If you are routing things through index.php, then only needs to be visible to the public. The entirety of your application should live behind the document root. That is standard practice and the correct way to do things these days.

  • Like 1

That's brilliant, many thanks, you've saved me a few hours reading up on rewrite syntax :D

 

When you say behind the document root, you mean outside of the server root, yes?

 

My project is sort of designed for simplicity, as in extract all once (and upload to single location).

 

Basically there are two files (index.php and .htaccess) and three directories. All system files go in one directory structure, all private content goes in another (for easy backup) and then there is a public folder where resources go. (* in reality there are a few things still left in the main directory structure, but they will be moved when enough time.)

 

In reality, all one would need to do is change two defined paths in the config file and the core and private directories could be moved elsewhere...

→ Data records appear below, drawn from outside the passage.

(** ** A schedule of three threads

    Thread 0 reads; thread 1 asks to write and has to drain; thread 0 stops
    reading and wakes thread 1, which then writes.  Thread 2 stays out. *)
Definition reads : list event :=
  [Call 0 mRLock; Step 0 0; Step 0 0; Step 0 0; Step 0 0].

Definition announces : list event :=
  reads ++ [Call 1 mWLock; Step 1 1; Step 1 1; Step 1 1; Step 1 1].

Definition releasing : list event :=
  announces ++ [Call 0 mRUnlock; Step 0 1].

Definition reader_then_writer : list event :=
  announces
  ++ [Call 0 mRUnlock; Step 0 1; Step 0 1; Step 0 1; Step 0 1; Step 0 1; Step 0 1]
  ++ [Step 1 1; Step 1 1; Step 1 1].

Definition reading_state : State :=
  mkState None 1 false [Rest Reading; Rest Idle; Rest Idle] Alive [].

Definition draining_state : State :=
  mkState None 1 true [Rest Reading; Waiting writer_ WL56; Rest Idle] Alive [].

Definition releasing_state : State :=
  mkState (Some (Thread 0)) 1 true [At RU88; Waiting writer_ WL56; Rest Idle] Alive [].

Definition writing_state : State :=
  mkState None 0 true [Rest Idle; Rest Writing; Rest Idle] Alive
          [notified_one writer_].

(** Thread 2 asks to read while thread 1 is draining. *)
Definition late_reader : list event := [Call 2 mRLock; Step 2 2; Step 2 2].

Definition refused_state : State :=
  mkState None 1 true [Rest Reading; Waiting writer_ WL56; Waiting reader_ RL77]
          Alive [].

(** Thread 0 releases a read latch it never took. *)
Definition unmatched_release : list event :=
  [Call 0 mRUnlock; Step 0 0; Step 0 0; Step 0 0; Step 0 0; Step 0 0].

(** Thread 0 about to execute line 80, and just after. *)
Definition incrementing_state : State :=
  mkState (Some (Thread 0)) 0 false [At RL80; Rest Idle; Rest Idle] Alive [].

Definition incremented_state : State :=
  mkState (Some (Thread 0)) 1 false [At RL81; Rest Idle; Rest Idle] Alive [].

(** ** Further notions *)

(** Where the statement at [l] sends the thread that executes it in [s]. *)
Definition target (l : loc) (s : State) : pc :=
  match l with
  | WL45 => At WL50
  | WL50 => if writer_entered_ s then Waiting reader_ WL50 else At WL54
  | WL54 => At WL56
  | WL56 => if 0 <? reader_count_ s then Waiting writer_ WL56 else At WL59
  | WL59 => Rest Writing
  | WU65 => At WU67
  | WU67 => At WU68
  | WU68 => At WU69
  | WU69 => Rest Idle
  | RL75 => At RL77
  | RL77 => if writer_entered_ s || (reader_count_ s =? MAX_READERS)
            then Waiting reader_ RL77 else At RL80
  | RL80 => At RL81
  | RL81 => Rest Reading
  | RU87 => At RU88
  | RU88 => At RU89
  | RU89 => At (if writer_entered_ s then RU92 else RU96)
  | RU92 => At (if reader_count_ s =? 0 then RU93 else RU100)
  | RU93 => At RU100
  | RU96 => At (if reader_count_ s =? MAX_READERS - 1 then RU97 else RU100)
  | RU97 => At RU100
  | RU100 => Rest Idle
  end.

(** The condition under which the loop at [l] waits. *)
Definition waits (l : loc) (s : State) : bool :=
  match l with
  | WL50 => writer_entered_ s
  | WL56 => 0 <? reader_count_ s
  | RL77 => writer_entered_ s || (reader_count_ s =? MAX_READERS)
  | _ => false
  end.
(** [onChange] of the text area *)
Definition setInputValue (text : jsstring) (s : state) : state :=
  {| messages := messages s; inputValue := text; isTyping := isTyping s;
     userId := userId s; currentAgent := currentAgent s; calls := calls s |}.

(** [onClick] of the agent button *)
Definition toggleAgent (s : state) : state :=
  {| messages := messages s; inputValue := inputValue s; isTyping := isTyping s;
     userId := userId s;
     currentAgent := match currentAgent s with
                     | conversation => summarization
                     | summarization => conversation
                     end;
     calls := calls s |}.

(** What can happen to the component, with the values the environment
    supplies.  React renders again after each event, so the handlers
    that serve an event are closed over the state the previous event
    left.  The two [await]s of a call are one event: nothing of the state
    is read between them. *)
Inductive event :=
| Change (text : jsstring)
| Send (id : jsstring) (now : Z) (random : jsstring)
| Settle (i : nat) (r : fetch_result) (id : jsstring) (now : Z)
| Clear
| Toggle.

Definition step (s : state) (e : event) : state :=
  match e with
  | Change text => setInputValue text s
  | Send id now random => handleSendMessage id now random s
  | Settle i r id now => handleSendMessage_resume i r id now s
  | Clear => handleClearChat s
  | Toggle => toggleAgent s
  end.

Definition run (s : state) (es : list event) : state := fold_left step es s.

(** A transport call is outstanding. *)
Definition busy (s : state) : bool := existsb outstanding (calls s).

(** A literal in which the apostrophe stands for the quotation mark. *)
Definition quoted (s : string) : jsstring :=
  map (fun c => if c =? 39 then 34 else c) (lit s).

(* ================================================================= *)
(** ** The reply as the specification words it

    "Read a response field, else a message field, else emit a fixed
    default string": the first candidate that is usable, where a field is
    read off an object and is [undefined] when it is absent or when the
    value read from is no object. *)

Definition field (v : value) (k : jsstring) : value :=
  match v with
  | Object ps =>
      match lookup k ps with
      | Some x => x
      | None => Undefined
      end
  | _ => Undefined
  end.

Fixpoint first_truthy (candidates : list value) (default : value) : value :=
  match candidates with
  | [] => default
  | c :: r => if truthy c then c else first_truthy r default
  end.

My project is sort of designed for simplicity, as in extract all once (and upload to single location).

That's fine, moving the application outside of the document root doesn't change that. You could either set a constant for the base application path and reference it any time you need that path, or if you're using proper OOP structure, you'd just tell your autoloader where to look.

I keep seeing this autoloader being banded about and always put off looking it up, till now...

 

I've sort of done my own version, lol...

 

In certain situations I have wrapper functions which return a new class after including its appropriate file.

 

* other common classes I put together in a single file.